Tale of the Taper: What Reduced Fed Bond Buying Means for the Economy & Consumer Interest Rates
Last May, former Federal Reserve Chairman Ben Bernanke told Congress that the Fed might, in the future, begin to reduce its massive bond purchases under its Quantitative Easing (QE) program. Almost immediately, the financial markets became obsessed with when this “taper” of bond purchases, which was seen as holding down interest rates, would happen.
It finally happened in December when the Fed announced it would reduce its monthly bond purchases from $85 billion to $75 billion beginning in January 2014. But by then the financial markets had almost no reaction. The stock market hit a series of record highs during the month of December and has been erratic thus far through 2014.
But the experts we consulted say the action will have some effect over time, especially on interest rates.
Effect on Interest Rates
“Such an action has expectation effect which means that the mortgage rates will go up,” said Amir Kia, professor of economics at Utah Valley University. “However, I have doubt that the short-term rates go up immediately.”
Indeed, bond rates made no sudden move in the wake of the Fed's decision, but by the end of 2013 the yield on the 10-year Treasury note had risen above the 3% mark.
Michael Ellis, an economics professor at Kent State University, agrees that there shouldn't be a sudden move in interest rates. He points out the tapering announcement was accompanied by a statement implying that the Fed’s policy of targeting the federal funds rate near zero will persist for a longer time, perhaps into 2015.
“This should help keep interest rates from rising much, even as Fed bond buying is tapered,” he said. “Also, inflation expectations have remained stable for the last few years and I expect that to continue as long as the economy continues to improve gradually, so the inflation premium component of interest rates will likely not change much.”
Good News for Stocks?
What does the taper mean for the stock market? In the immediate aftermath, traders seemed to view the move as good news as they pushed stock indices ever higher. Lloyd Thomas, professor of monetary economics at Kansas State University, says the reaction is understandable since the Fed action was, in fact, good news.
“Introduction of tapering essentially means that the consensus within the Fed is that, with three straight months of job creation exceeding 200,000 per month, and with signs that Europe may have turned the corner favorably, and with signs that the obstructionists in Congress may be modifying their behavior, and the size of the sequester may be reduced, the potential costs of continuation of QE of $85 billion per month exceed the potential benefits,” Thomas said.
In other words, the economy is growing strong enough to stand on its own two feet and widespread bond buying, at least to the tune of $85 billion a month, is no longer necessary. And a healthier economy means a more robust stock market, right?

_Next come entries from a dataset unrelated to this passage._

(** [ORDER BY chunk_index]: a stable insertion sort. *)
Fixpoint insert_by_index (c : FileChunk.t) (l : list FileChunk.t) : list FileChunk.t :=
  match l with
  | [] => [c]
  | d :: l' =>
      if FileChunk.chunk_index c <? FileChunk.chunk_index d then c :: l
      else d :: insert_by_index c l'
  end.

Definition order_by_chunk_index (l : list FileChunk.t) : list FileChunk.t :=
  fold_right insert_by_index [] l.

Definition get_all_chunks (upload_id : string) : M (list FileChunk.t) :=
  gets (fun w => order_by_chunk_index (get_all_chunks_unordered upload_id w)).

Definition temp_exists (c : FileChunk.t) (w : World) : bool :=
  match FileChunk.temp_path c with
  | Some p => negb (String.eqb p "") && os_path_exists p w
  | None => false
  end.

Definition set_uploaded (b : bool) (c : FileChunk.t) : FileChunk.t :=
  FileChunk.mk (FileChunk.upload_id c) (FileChunk.user_id c) (FileChunk.file_hash c)
    (FileChunk.chunk_index c) (FileChunk.chunk_size c) b (FileChunk.temp_path c).

Definition same_slot (upload_id : string) (chunk_index : Z) (c : FileChunk.t) : bool :=
  String.eqb (FileChunk.upload_id c) upload_id && (FileChunk.chunk_index c =? chunk_index).
(** C6.  ["start-all"] returns normally, and the ids whose worker it asks
    to start are exactly, and once each, the ids of the registry whose
    instance is not running and valid.  A valid instance has a title
    other than the empty string and the output enabled.  Hence no bulk
    action asks the worker of an instance with an empty title to start. *)
Theorem start_all_attempts `{Main.Runtime} (c : gmap string value)
  (st : Main.App) :
  (∃ st' new,
     Main.controlBrowser "start-all" EmptyString c st = (Main.Ok tt, st')
     ∧ Main.effects st' = (Main.effects st ++ new)%list
     ∧ NoDup (starts new)
     ∧ ∀ id, id ∈ starts new ↔
         ∃ b, Main.browsers st !! id = Some b
              ∧ Main.running b = false ∧ Main.valid b = true)
  ∧ (∀ b, Main.valid b = true →
       get (Main.cfg b) "t" ≠ VStr EmptyString
       ∧ ToBoolean (get (Main.cfg b) "N") = true)
  ∧ (∀ action new id b,
       action ∈ ["start-all"; "stop-all"; "reload-all"; "prune"] →
       appended_by action c st new →
       Main.browsers st !! id = Some b →
       get (Main.cfg b) "t" = VStr EmptyString →
       id ∉ starts new).
Proof.
  destruct (bulk_start (Main.browser_ids st) st (browser_ids_NoDup st))
    as (st' & new & Hrun & Heff & Hst).
  { intros id. apply elem_of_browser_ids. }
  assert (∀ id, id ∈ starts new ↔
            ∃ b, Main.browsers st !! id = Some b
                 ∧ Main.running b = false ∧ Main.valid b = true) as Hiff.
  { intros id. rewrite Hst, list_elem_of_filter, elem_of_browser_ids.
    unfold eligible_at, eligible. split.
    - intros [Hel [b Hb]]. rewrite Hb in Hel. exists b.
      apply andb_true_iff in Hel as [Hr Hv]. by apply negb_true_iff in Hr.
    - intros (b & Hb & Hr & Hv). rewrite Hb, Hr, Hv. split; [done|by eexists]. }
  split; [|split].
  - exists st', new. split; [exact Hrun|]. split; [done|]. split; [|done].
    rewrite Hst. apply NoDup_filter, browser_ids_NoDup.
  - apply valid_title.
  - intros action new' id b Ha Happ Hb Ht Hin.
    apply elem_of_cons in Ha as [->|Ha].
    + unfold appended_by in Happ.
      change (Main.controlBrowser "start-all" EmptyString c st)
        with (Main.bulk eligible Main.control_start (Main.browser_ids st) st)
        in Happ.
      rewrite Hrun in Happ. cbn [snd] in Happ. rewrite Heff in Happ.
      apply app_inv_head in Happ. subst new'.
      apply Hiff in Hin as (b' & Hb' & _ & Hv). rewrite Hb in Hb'.
      injection Hb' as <-. by apply valid_title in Hv as [Hne _].
    + destruct (bulk_no_start action c st Ha) as (new0 & Happ0 & Hs0).
      unfold appended_by in *. rewrite Happ in Happ0.
      apply app_inv_head in Happ0. subst new0. rewrite Hs0 in Hin.
      by apply elem_of_nil in Hin.
Qed.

Russ Ray, professor of finance at the University of Louisville, believes 2014 will be marked by “slow but steady growth due to solid fundamentals in the economy, but a nervous market until uncertainty about QE2 is flushed out, causing volatility in the market.” Ray expects tapering to cause “an exodus from bonds and into the stocks, thus … pushing stocks upward.” The only question, he says, is how quickly Janet Yellen, Ben Bernanke’s successor as Fed Chairman will wind down the quantitative easing program? “Until this is settled, stocks will be upward but volatile.”
And if it turns out the Fed began tapering too soon? In that case, Thomas says he has no doubt that Bernanke's replacement as Fed Chairman, Janet Yellen, will have little difficulty persuading her Fed colleagues to re-institute an aggressive QE program.
The Road Ahead
While no such announcement has yet been made, the general consensus seems to be that the Federal Open Market Committee will reduce its monthly bond purchases by $10 billion at each of its eight meetings in 2014. This, of course, will depend on how the markets react in the interim. Either way, consumers shouldn’t have to worry about paying much higher interest rates this year.
“At some point, [the Fed] will eventually decide to raise short-term interest rates, but possibly not until late in 2015,” Katheryn N. Russ, associate professor of economics at the University of California, Davis said. “As an indication of how markets view that information, the Fed’s announcement had little, if any impact on interest rates.”